DC: Cannabis cultivation facilities are usually held indoors, especially in Canada, where climatic conditions are not always ideal. Can you tell us how companies in Greece intend to exploit the favourable weather?
CV: According to legislation, cultivation facilities should be enclosed (greenhouse, indoor). However, they will be different from what we see in Canada in order to take advantage of the beneficial climatic environment. Such facilities will be enclosed but allow the benefit of the weather: in Greece the sun shines for more than 270 days a year, over about 8 months. There are regions in Greece where the average temperature is 16–24C for most of the year, which is ideal for cannabis cultivation.
DC: What can you tell us about medical products?
CV: Products are intended for medical/therapeutic use such as:
- prevention and management of nausea or/and vomiting due to chemotherapeutic agents
- neuropathic pain or cancer pain, persisting for longer than three months, not responding to other therapeutic regimens or interventions or when available therapeutic regimens are not tolerated well or are contraindicated for the specific patient
- products for the treatment of spasticity and pain in patients with multiple sclerosis
DC: Europe is attracting the interest of many companies from the other side of the Atlantic. How are American companies entering the European market and what possibilities are there for European companies?
CV: Canadian and US companies understand that there is a very high potential in Europe and are establishing facilities to access the biggest markets. They are moving fast. These companies have a sound knowledge of how the cannabis business works and can rely on long-standing experience in the field. However, as soon as European companies get a deeper knowhow, they will become more focused and start investing.
DC: Talking about politics, 2019 is a very important year for both Europe and Greece. Do you think that political changes will have some impact on the cannabis market?

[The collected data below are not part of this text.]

(* ===== verification/ChatRunner.v ===== *)
(** * Running a flow ([handlers/chatbot_graph_runner.go])

    [runChatGraph] takes one message of a customer through the graph of the
    session's flow: node after node until one waits for an answer, the way
    ends, or a hundred nodes have been tried.  The session is written back
    wherever the run stops. *)
From S2P Require Import Prelude GoLib Store Events Wire Models Statements Text Triggers Fields FieldService People Schedule.
From S2P Require Import Placeholders Templating CRMContext Transfers ChatModels Handoff FlowGraph ChatNodes.

Section Runner.
Context `{SQ : Sql} `{GJ : GoJson} `{FS : FieldsServer} `{CE : !ContextEnv} `{CH : !ChatEnv}.

Abbreviation MC := (M ChatDB).

Definition maxChatGraphIterations : nat := 100.

Definition errChatGraphRunaway := ErrSentinel "chat graph: too many non-blocking nodes in a single inbound (cycle?)".

(** ** Writing the session *)

Definition PublishEvent (e : Event) : MC unit := best_effort (on_tables (PublishTx e)).

Definition publishFlowCompleted (s : ChatbotSession) : MC unit :=
  id <- uuid_New ;;
  t <- now ;;
  let flow := match ss_CurrentFlowID s with Some f => [("flow_id", AString (uuid_String f))] | None => [] end in
  let e := New_event id t (ss_OrganizationID s) "chatbot.flow_completed" SystemActor ([("session_id", AString (uuid_String (ss_ID s)))] ++ flow) in
  PublishEvent (if N.eqb (ss_ContactID s) uuid_Nil then e else ForContact (ss_ContactID s) e).

(** [db.Save(s)]: every column of the row with this primary key. *)
Definition save_session (s : ChatbotSession) : MC unit :=
  stmt no_locks (fun d => let t := tables_of d in
    (Ok tt, set_context_tables (set_db_sessions (<[ss_ID s := s]> (db_sessions t)) t) d)).

(** Finished by this write, and not by an earlier one. *)
Definition justCompleted (s : ChatbotSession) : bool := bool_decide (ss_Status s = SessionStatusCompleted) && is_none (ss_CompletedAt s).

Definition stamped (t : time) (s : ChatbotSession) : ChatbotSession :=
  let s' := set_ss_LastActivityAt t s in if justCompleted s then set_ss_CompletedAt (Some t) s' else s'.

Definition persistChatSession (s : ChatbotSession) : MC ChatbotSession :=
  t <- now ;;
  save_session (stamped t s) ;;;
  (if justCompleted s then publishFlowCompleted (stamped t s) else ret tt) ;;;
  ret (stamped t s).

(** ** When a flow ends *)

Definition panel_fields (flow : ChatbotFlow) : list Config :=
  flat_map (fun section => maps_of (get section "fields")) (maps_of (get (fl_PanelConfig flow) "sections")).

(** A later field for the same target replaces an earlier one. *)
Definition panel_values (flow : ChatbotFlow) (c : chatNodeCtx) : Config :=
  fold_left (fun values field =>
    let target := text_at field "save_to_field" in let key := text_at field "key" in
    if is_empty target || is_empty key || negb (not_blank (get (data c) key)) then values
    else set_key target (get (data c) key) values) (panel_fields flow) [].

Definition syncPanelFieldsToContact (flow : ChatbotFlow) (c : chatNodeCtx) : MC unit :=
  match panel_values flow c with [] => ret tt | values => set_fields_of c values end.

(** The body is the session's variables and who they are about; only that it is posted matters here. *)
Definition postFlowCompletion (flow : ChatbotFlow) (c : chatNodeCtx) : MC unit :=
  let url := stringFromConfig (fl_CompletionConfig flow) ["url"] in
  if is_empty url then ret tt
  else
    ok <- ask (ValidateURL url) ;;
    t <- now ;;
    let payload := AMap [("flow_id", AString (uuid_String (fl_ID flow))); ("flow_name", AString (fl_Name flow));
      ("session_id", AString (uuid_String (ss_ID (cc_session c)))); ("contact_id", AString (uuid_String (ct_ID (cc_contact c))));
      ("contact_name", AString (ct_ProfileName (cc_contact c))); ("phone_number", AString (ct_PhoneNumber (cc_contact c)));
      ("variables", AMap (data c)); ("completed_at", ATime t)] in
    if negb ok || negb (marshals payload) then ret tt
    else
      _ <- outside (HTTPDo (MkRequest "POST" url (Some (json_text (json_of payload)))
        (("Content-Type", "application/json") :: match get (fl_CompletionConfig flow) "headers" with
                                                  | AMap m => paths (fun _ => true) m | _ => [] end))) ;;
      ret tt.

(** What the customer answered: all but the runner's own keys. *)
Definition answers (c : chatNodeCtx) : Config := List.filter (fun e => negb (String.prefix "__" e.1)) (data c).

Definition update_metadata (contactID : uuid) (m : Config) : MC unit :=
  stmt no_locks (fun d => let f := fields_of d in
    (Ok tt, set_fields (MkFieldsDB (fd_defs f) (fd_values f) (fd_segments f) (fd_rules f)
      (update_where (fun r => N.eqb (cm_ID r) contactID && is_none (cm_DeletedAt r))
         [fun r => MkContactMeta (cm_ID r) (cm_DeletedAt r) (cm_OrganizationID r) m] (fd_contacts f))) d)).

Definition storeFlowAnswers (flow : ChatbotFlow) (c : chatNodeCtx) : MC unit :=
  match answers c with
  | [] => ret tt
  | kept =>
      t <- now ;;
      let responses := match get (cc_metadata c) "flow_responses" with AMap m => m | _ => [] end in
      let answer := AMap [("flow_id", AString (uuid_String (fl_ID flow))); ("answers", AMap kept); ("completed_at", AString (RFC3339 t))] in
      best_effort (update_metadata (ct_ID (cc_contact c))
        (set_key "flow_responses" (AMap (set_key (fl_Name flow) answer responses)) (cc_metadata c)))
  end.

Definition completion_say (c : chatNodeCtx) (text : string) : MC unit :=
  sent <- try (sendAndSaveTextMessage (cc_contact c) text) ;;
  match sent with
  | Err _ => ret tt
  | Ok _ => logSessionMessage (ss_ID (cc_session c)) DirectionOutgoing text "completion"
  end.

Definition finishChatFlow (flow : ChatbotFlow) (c : chatNodeCtx) : MC unit :=
  syncPanelFieldsToContact flow c ;;;
  (let msg := TrimSpace (fl_CompletionMessage flow) in
   if is_empty msg then ret tt else completion_say c (processTemplate msg (data c))) ;;;
  (if String.eqb (fl_OnCompleteAction flow) "webhook" then postFlowCompletion flow c
   else if String.eqb (fl_OnCompleteAction flow) "create_record" then storeFlowAnswers flow c
   else ret tt).

(** ** The loop *)

(** A run returns its session as last written, and the error if there is one. *)
Definition Outcome_ : Type := ChatbotSession * option err.

Definition finish_with (s : ChatbotSession) (e : option err) : MC Outcome_ :=
  saved <- try (persistChatSession s) ;;
  ret (match saved, e with
       | Ok s', _ => (s', e)
       | Err x, None => (s, Some x)
       | Err _, Some _ => (s, e)
       end).

Definition complete (flow : ChatbotFlow) (c : chatNodeCtx) : MC Outcome_ :=
  let c := set_session (set_ss_Status SessionStatusCompleted (cc_session c)) c in
  finishChatFlow flow c ;;; finish_with (cc_session c) None.

Definition move_to (step : string) (c : chatNodeCtx) : chatNodeCtx := set_session (set_ss_CurrentStep step (cc_session c)) c.

(** Whether a node is to be passed over. *)
Definition skips (node : Node) (c : chatNodeCtx) : bool :=
  let expression := stringFromConfig (nd_Config node) ["skip_condition"] in
  negb (is_empty expression) && default false (evaluateConditionExpression expression (vars c)).

(** The flow a node has switched the session to, and its graph. *)
Definition switched (flow : ChatbotFlow) (c : chatNodeCtx) : option uuid :=
  match ss_CurrentFlowID (cc_session c) with
  | Some id => if N.eqb id (fl_ID flow) then None else Some id
  | None => None
  end.

Definition load_switched (c : chatNodeCtx) (id : uuid) : MC (res err (ChatbotFlow * Graph)) :=
  r <- try (getChatbotFlowByIDCached (wa_OrganizationID (cc_account c)) id) ;;
  ret (match r with
       | Err _ => Err (ErrMsg "goto_flow: load target")
       | Ok f => match fl_Graph f, parseChatGraph (fl_Graph f) with
                 | None, _ => Err (ErrMsg "goto_flow: target flow has no v2 graph")
                 | _, Ok (Some g) => Ok (f, g)
                 | _, _ => Err (ErrMsg "goto_flow: parse target graph")
                 end
       end).

Fixpoint run_loop (fuel : nat) (flow : ChatbotFlow) (graph : Graph) (c : chatNodeCtx) : MC Outcome_ :=
  match fuel with
  | O => finish_with (cc_session c) (Some errChatGraphRunaway)
  | S fuel =>
      match node_at graph (ss_CurrentStep (cc_session c)) with
      | None => ret (cc_session c, Some (ErrMsg ("node " ++ quote (ss_CurrentStep (cc_session c)) ++ " not found")%string))
      | Some node =>
          if skips node c then
            let c := appendChatPath node "skipped" c in
            let next := ResolveEdge graph (nd_ID node) "default" in
            if is_empty next then complete flow c else run_loop fuel flow graph (move_to next c)
          else
            r <- executeChatNode node c ;;
            match r with
            | (c, Err e) => finish_with (cc_session c) (Some e)
            | (c, Ok outcome) =>
                let c := appendChatPath node (no_outcome outcome) c in
                if no_yield outcome then finish_with (cc_session c) None
                else match switched flow c with
                | Some id =>
                    target <- load_switched c id ;;
                    match target with
                    | Err e => finish_with (cc_session c) (Some e)
                    | Ok (flow, graph) => run_loop fuel flow graph (move_to (gr_EntryNode graph) c)
                    end
                | None =>
                    let next := ResolveEdge graph (nd_ID node) (no_outcome outcome) in
                    if is_empty next then complete flow c else run_loop fuel flow graph (move_to next c)
                end
            end
      end
  end.

(** The variables of a session that every flow has. *)
Definition seed_variables (contact : Contact) (s : ChatbotSession) : ChatbotSession :=
  set_ss_SessionData (set_key "contact_name" (AString (ct_ProfileName contact))
    (set_key "phone_number" (AString (ss_PhoneNumber s)) (ss_SessionData s))) s.

(** The namespace of the records; without it the flow runs on session data. *)
Definition crm_of (contact : Contact) : MC Config :=
  crm <- try (on_context (Build (ct_OrganizationID contact) (MkOpts (ct_ID contact) None None true [] None None))) ;;
  ret (match crm with Ok m => WithLegacyAliases m | Err _ => [] end).

Definition runChatGraph (account : WhatsAppAccount) (contact : Contact) (metadata : Config) (session : ChatbotSession) (flow : ChatbotFlow)
    (userInput buttonID : string) (flowResponseData : Config) : MC Outcome_ :=
  match parseChatGraph (fl_Graph flow) with
  | Err _ => ret (session, Some (ErrMsg "parse chat graph"))
  | Ok None => ret (session, Some (ErrMsg "flow has no v2 graph; legacy executor should have run"))
  | Ok (Some graph) =>
      let session := seed_variables contact session in
      crm <- crm_of contact ;;
      let start := is_empty (ss_CurrentStep session) in
      let session := if start then set_ss_CurrentStep (gr_EntryNode graph) session else session in
      run_loop maxChatGraphIterations flow graph
        (MkCtx account contact metadata session (if start then "" else userInput) (if start then "" else buttonID)
           flowResponseData false crm)
  end.
End Runner.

CV: Elections are approaching. Citizens are summoned to the ballots to elect the new European Parliament in May 2019. Also, the next General Election in Greece will be held on or before 20 October 2019. The Greece Government has been a very active listener, supporting this kind of business. The opposition wants to attract investments too and is in favour of the medical use of cannabis. Similarly, European Elections are unlikely to affect the cannabis business in a negative way – I don’t think the new EU Parliament will create an unfriendly environment.
DC: Last question, Brexit: what possibilities are there for the UK?
CV: The whole situation is a mystery, and no one can be confident enough about it. I feel that the UK will continue to attract investors and hopefully will find a good framework to do it. I believe that the UK will be a major player in the cannabis market.